Required work
Look for the string "leftmost" in the listing below, then copy every line that has it.

---

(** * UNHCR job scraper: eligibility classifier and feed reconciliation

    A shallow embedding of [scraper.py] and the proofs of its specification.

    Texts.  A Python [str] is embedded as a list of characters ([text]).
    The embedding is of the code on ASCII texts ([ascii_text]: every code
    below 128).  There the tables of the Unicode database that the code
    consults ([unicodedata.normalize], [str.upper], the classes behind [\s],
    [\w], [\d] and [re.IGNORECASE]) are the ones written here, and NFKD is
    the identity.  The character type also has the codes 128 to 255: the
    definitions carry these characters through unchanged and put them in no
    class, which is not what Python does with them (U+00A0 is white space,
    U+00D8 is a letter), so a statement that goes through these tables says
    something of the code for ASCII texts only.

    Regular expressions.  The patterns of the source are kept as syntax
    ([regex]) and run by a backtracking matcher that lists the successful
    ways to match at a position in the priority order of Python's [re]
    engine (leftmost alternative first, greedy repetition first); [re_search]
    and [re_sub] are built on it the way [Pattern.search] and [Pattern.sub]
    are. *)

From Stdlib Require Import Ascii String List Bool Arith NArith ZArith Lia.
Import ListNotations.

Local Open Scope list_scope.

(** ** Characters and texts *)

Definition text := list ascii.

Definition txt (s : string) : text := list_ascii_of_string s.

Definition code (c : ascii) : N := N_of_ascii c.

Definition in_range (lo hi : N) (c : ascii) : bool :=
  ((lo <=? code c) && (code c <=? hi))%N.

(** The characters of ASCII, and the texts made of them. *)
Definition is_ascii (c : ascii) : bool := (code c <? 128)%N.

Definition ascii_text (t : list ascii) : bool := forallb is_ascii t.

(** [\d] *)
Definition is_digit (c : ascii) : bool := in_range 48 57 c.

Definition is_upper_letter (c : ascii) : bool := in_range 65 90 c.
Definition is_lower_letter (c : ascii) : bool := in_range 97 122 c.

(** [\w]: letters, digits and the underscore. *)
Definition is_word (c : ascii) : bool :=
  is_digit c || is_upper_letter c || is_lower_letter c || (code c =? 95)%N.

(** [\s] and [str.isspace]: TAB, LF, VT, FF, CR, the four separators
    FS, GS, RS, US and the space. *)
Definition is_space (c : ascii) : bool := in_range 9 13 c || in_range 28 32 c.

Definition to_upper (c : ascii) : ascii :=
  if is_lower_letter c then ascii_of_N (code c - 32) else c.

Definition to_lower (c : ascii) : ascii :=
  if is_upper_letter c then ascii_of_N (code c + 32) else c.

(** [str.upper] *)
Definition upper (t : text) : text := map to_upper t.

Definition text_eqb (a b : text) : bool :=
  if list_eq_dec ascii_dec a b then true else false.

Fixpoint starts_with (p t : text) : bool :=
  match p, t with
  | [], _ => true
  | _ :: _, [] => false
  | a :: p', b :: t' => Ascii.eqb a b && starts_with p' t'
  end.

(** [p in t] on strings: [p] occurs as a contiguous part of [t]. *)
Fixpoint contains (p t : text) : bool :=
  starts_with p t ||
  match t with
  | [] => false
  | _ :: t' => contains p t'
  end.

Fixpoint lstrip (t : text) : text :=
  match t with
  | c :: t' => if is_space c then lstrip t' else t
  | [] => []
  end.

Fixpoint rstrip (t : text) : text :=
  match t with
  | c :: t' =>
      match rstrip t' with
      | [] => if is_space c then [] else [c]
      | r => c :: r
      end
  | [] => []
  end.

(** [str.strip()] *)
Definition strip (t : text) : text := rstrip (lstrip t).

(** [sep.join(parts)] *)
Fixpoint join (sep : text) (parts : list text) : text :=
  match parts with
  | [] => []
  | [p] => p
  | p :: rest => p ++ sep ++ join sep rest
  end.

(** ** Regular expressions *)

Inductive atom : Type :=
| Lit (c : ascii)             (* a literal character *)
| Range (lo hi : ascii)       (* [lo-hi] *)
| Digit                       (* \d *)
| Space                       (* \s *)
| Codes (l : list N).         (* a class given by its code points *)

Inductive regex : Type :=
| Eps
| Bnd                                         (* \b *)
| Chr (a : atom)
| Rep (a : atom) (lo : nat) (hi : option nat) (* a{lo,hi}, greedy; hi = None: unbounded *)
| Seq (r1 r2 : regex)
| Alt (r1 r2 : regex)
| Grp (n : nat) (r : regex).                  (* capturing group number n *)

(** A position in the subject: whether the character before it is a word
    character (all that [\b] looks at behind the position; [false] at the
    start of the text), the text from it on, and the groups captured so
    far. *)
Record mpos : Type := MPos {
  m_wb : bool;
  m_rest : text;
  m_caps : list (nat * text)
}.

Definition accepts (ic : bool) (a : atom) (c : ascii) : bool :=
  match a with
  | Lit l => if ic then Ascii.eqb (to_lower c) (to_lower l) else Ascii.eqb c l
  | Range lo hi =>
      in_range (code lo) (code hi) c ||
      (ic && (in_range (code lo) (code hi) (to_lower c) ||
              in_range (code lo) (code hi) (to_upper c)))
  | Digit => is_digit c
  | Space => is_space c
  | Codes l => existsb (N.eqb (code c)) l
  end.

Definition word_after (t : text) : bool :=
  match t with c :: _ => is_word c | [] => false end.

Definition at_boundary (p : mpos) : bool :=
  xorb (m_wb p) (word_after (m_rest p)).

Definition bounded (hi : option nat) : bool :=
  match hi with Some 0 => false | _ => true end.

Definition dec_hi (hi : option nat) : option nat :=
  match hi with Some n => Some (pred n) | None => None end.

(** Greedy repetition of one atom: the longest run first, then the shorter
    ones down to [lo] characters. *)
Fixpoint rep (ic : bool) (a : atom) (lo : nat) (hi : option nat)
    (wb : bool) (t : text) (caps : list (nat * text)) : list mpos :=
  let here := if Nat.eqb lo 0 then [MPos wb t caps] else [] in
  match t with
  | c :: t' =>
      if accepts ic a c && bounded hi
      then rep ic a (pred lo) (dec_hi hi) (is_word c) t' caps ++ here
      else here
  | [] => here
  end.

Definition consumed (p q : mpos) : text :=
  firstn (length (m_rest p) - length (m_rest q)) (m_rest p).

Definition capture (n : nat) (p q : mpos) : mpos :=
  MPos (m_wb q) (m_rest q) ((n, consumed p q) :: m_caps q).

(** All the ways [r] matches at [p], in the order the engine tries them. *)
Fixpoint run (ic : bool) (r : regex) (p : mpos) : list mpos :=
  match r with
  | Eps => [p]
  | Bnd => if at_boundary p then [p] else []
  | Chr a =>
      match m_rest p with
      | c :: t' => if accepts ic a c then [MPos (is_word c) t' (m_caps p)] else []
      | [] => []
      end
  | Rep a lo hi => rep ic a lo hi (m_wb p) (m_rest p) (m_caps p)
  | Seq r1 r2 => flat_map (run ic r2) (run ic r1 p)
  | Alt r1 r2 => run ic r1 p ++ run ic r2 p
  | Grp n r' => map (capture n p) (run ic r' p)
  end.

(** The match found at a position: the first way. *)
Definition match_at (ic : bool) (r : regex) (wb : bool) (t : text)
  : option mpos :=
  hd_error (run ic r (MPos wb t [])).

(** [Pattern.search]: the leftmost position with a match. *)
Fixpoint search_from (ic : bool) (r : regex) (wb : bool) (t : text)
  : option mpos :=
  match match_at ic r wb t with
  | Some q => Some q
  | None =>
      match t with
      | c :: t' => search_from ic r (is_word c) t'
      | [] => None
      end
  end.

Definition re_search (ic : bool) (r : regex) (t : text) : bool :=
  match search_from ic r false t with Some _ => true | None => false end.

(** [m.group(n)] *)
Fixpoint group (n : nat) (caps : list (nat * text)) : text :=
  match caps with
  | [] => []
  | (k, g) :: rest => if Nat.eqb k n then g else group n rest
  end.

---

Solution for this problem
    engine (leftmost alternative first, greedy repetition first); [re_search]
(** [Pattern.search]: the leftmost position with a match. *)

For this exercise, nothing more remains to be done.